(Raw data Opens)

(** * Large-audio transcription pipeline: chunking, batch transcription,
      recombination and progress reporting.

    Shallow embedding of [src/utils/audioProcessor] ([chunkAudioFile],
    [combineChunkResults], [estimateProcessingTime]) and of the
    [OpenAIService] methods of [src/services/openai.ts]
    ([transcribeSingleFile], [transcribeWithCompression],
    [transcribeAudioInBatches], [transcribeAudio]).

    Conventions of the embedding:
    - a JavaScript string is the list of its UTF-16 code units;
    - integers that the code handles (sizes, indices, counters, clock
      readings) are [Z]: they stay below 2^53, where the arithmetic of the
      source on them is exact, also through [Math.ceil] and [Math.floor]
      of a quotient of two of them;
    - the other numbers (durations, percentages, averages) are the
      rationals [Q] that are doubles: every operation of the source on
      them is followed by [fl], the rounding of IEEE 754 binary64 (to
      nearest, ties to even); durations are finite;
    - an [ArrayBuffer] / [Blob] is a length with an indexing function;
    - asynchronous code is sequential here (every call is awaited in the
      source); its effects are threaded through a [World]: the progress
      events handed to the callback, the requests submitted to the remote
      endpoint and the number of clock readings;
    - the progress callback [onBatchProgress] is always supplied and
      returns: calling it records the event in the world;
    - whatever the program cannot decide (metadata decoding, the encoder,
      the remote endpoint, the clock) is a field of the environment [Env];
    - console logging is not modelled. *)

From Stdlib Require Import ZArith NArith List Bool Lia QArith Qround Qpower.
From Stdlib Require Import Qabs.
From Stdlib Require Import Permutation Sorted String Ascii Strings.Byte.
From Stdlib Require Import DecimalString Lqa.
Import ListNotations.

Set Implicit Arguments.
Local Open Scope Z_scope.

(* ================================================================== *)
(** * JavaScript strings *)

Module Js.

Definition codeunit := N.
Definition jsstring := list codeunit.

(** A literal of the source, code unit by code unit. *)
Definition lit (s : string) : jsstring :=
  List.map N_of_ascii (list_ascii_of_string s).

Definition SPACE : codeunit := 32%N.
Definition DOT : codeunit := 46%N.
Definition SLASH : codeunit := 47%N.

Definition inN (lo hi c : N) : bool := (N.leb lo c && N.leb c hi)%bool.

(** ECMAScript WhiteSpace and LineTerminator: the set stripped by
    [String.prototype.trim] and matched by the regular expression
    class [\s]. *)
Definition is_ws (c : codeunit) : bool :=
  (inN 9 13 c || N.eqb c 32 || N.eqb c 160 || N.eqb c 5760
   || inN 8192 8202 c || N.eqb c 8232 || N.eqb c 8233 || N.eqb c 8239
   || N.eqb c 8287 || N.eqb c 12288 || N.eqb c 65279)%bool.

Fixpoint trimStart (s : jsstring) : jsstring :=
  match s with
  | [] => []
  | c :: r => if is_ws c then trimStart r else s
  end.

Fixpoint trimEnd (s : jsstring) : jsstring :=
  match s with
  | [] => []
  | c :: r =>
      match trimEnd r with
      | [] => if is_ws c then [] else [c]
      | r' => c :: r'
      end
  end.

(** [s.trim()] *)
Definition trim (s : jsstring) : jsstring := trimEnd (trimStart s).

(** [s.replace(/\s+/g, ' ')]: scanning left to right, every maximal run
    of white space is replaced by one space.  [in_run] tells that the
    previous code unit belonged to the run being replaced. *)
Fixpoint replace_ws_runs (in_run : bool) (s : jsstring) : jsstring :=
  match s with
  | [] => []
  | c :: r =>
      if is_ws c
      then if in_run then replace_ws_runs true r
           else SPACE :: replace_ws_runs true r
      else c :: replace_ws_runs false r
  end.

Definition collapse_ws (s : jsstring) : jsstring := replace_ws_runs false s.

(** [parts.join(sep)] *)
Fixpoint join (sep : jsstring) (parts : list jsstring) : jsstring :=
  match parts with
  | [] => []
  | x :: r =>
      match r with
      | [] => x
      | _ :: _ => x ++ sep ++ join sep r
      end
  end.

Fixpoint starts_with (p s : jsstring) : bool :=
  match p, s with
  | [], _ => true
  | _ :: _, [] => false
  | a :: p', b :: s' => (N.eqb a b && starts_with p' s')%bool
  end.

(** [s.includes(p)] *)
Fixpoint includes (s p : jsstring) : bool :=
  (starts_with p s ||
   match s with
   | [] => false
   | _ :: r => includes r p
   end)%bool.

(** [s.split('.').pop()]: the segment after the last dot (the whole
    string when it has none). *)
Fixpoint last_segment (acc s : jsstring) : jsstring :=
  match s with
  | [] => acc
  | c :: r => if N.eqb c DOT then last_segment [] r
              else last_segment (acc ++ [c]) r
  end.

Definition not_dot_or_slash (c : codeunit) : bool :=
  negb (N.eqb c DOT || N.eqb c SLASH).

(** [s.replace(/\.[^/.]+$/, '')]: the leftmost dot that is followed, up
    to the end of the string, by one or more code units other than a dot
    and a slash, is removed with what follows it. *)
Fixpoint strip_extension (s : jsstring) : jsstring :=
  match s with
  | [] => []
  | c :: r =>
      if (N.eqb c DOT && negb (Nat.eqb (List.length r) 0)
          && forallb not_dot_or_slash r)%bool
      then []
      else c :: strip_extension r
  end.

(Raw data Closes)

Problem statement:
Write out exactly the lines above from the line with "(starts_with p s ||" through the line with "to the end of", both of them included, and leave out all other lines.

Exercise response:
  (starts_with p s ||
   match s with
   | [] => false
   | _ :: r => includes r p
   end)%bool.

(** [s.split('.').pop()]: the segment after the last dot (the whole
    string when it has none). *)
Fixpoint last_segment (acc s : jsstring) : jsstring :=
  match s with
  | [] => acc
  | c :: r => if N.eqb c DOT then last_segment [] r
              else last_segment (acc ++ [c]) r
  end.

Definition not_dot_or_slash (c : codeunit) : bool :=
  negb (N.eqb c DOT || N.eqb c SLASH).

(** [s.replace(/\.[^/.]+$/, '')]: the leftmost dot that is followed, up
    to the end of the string, by one or more code units other than a dot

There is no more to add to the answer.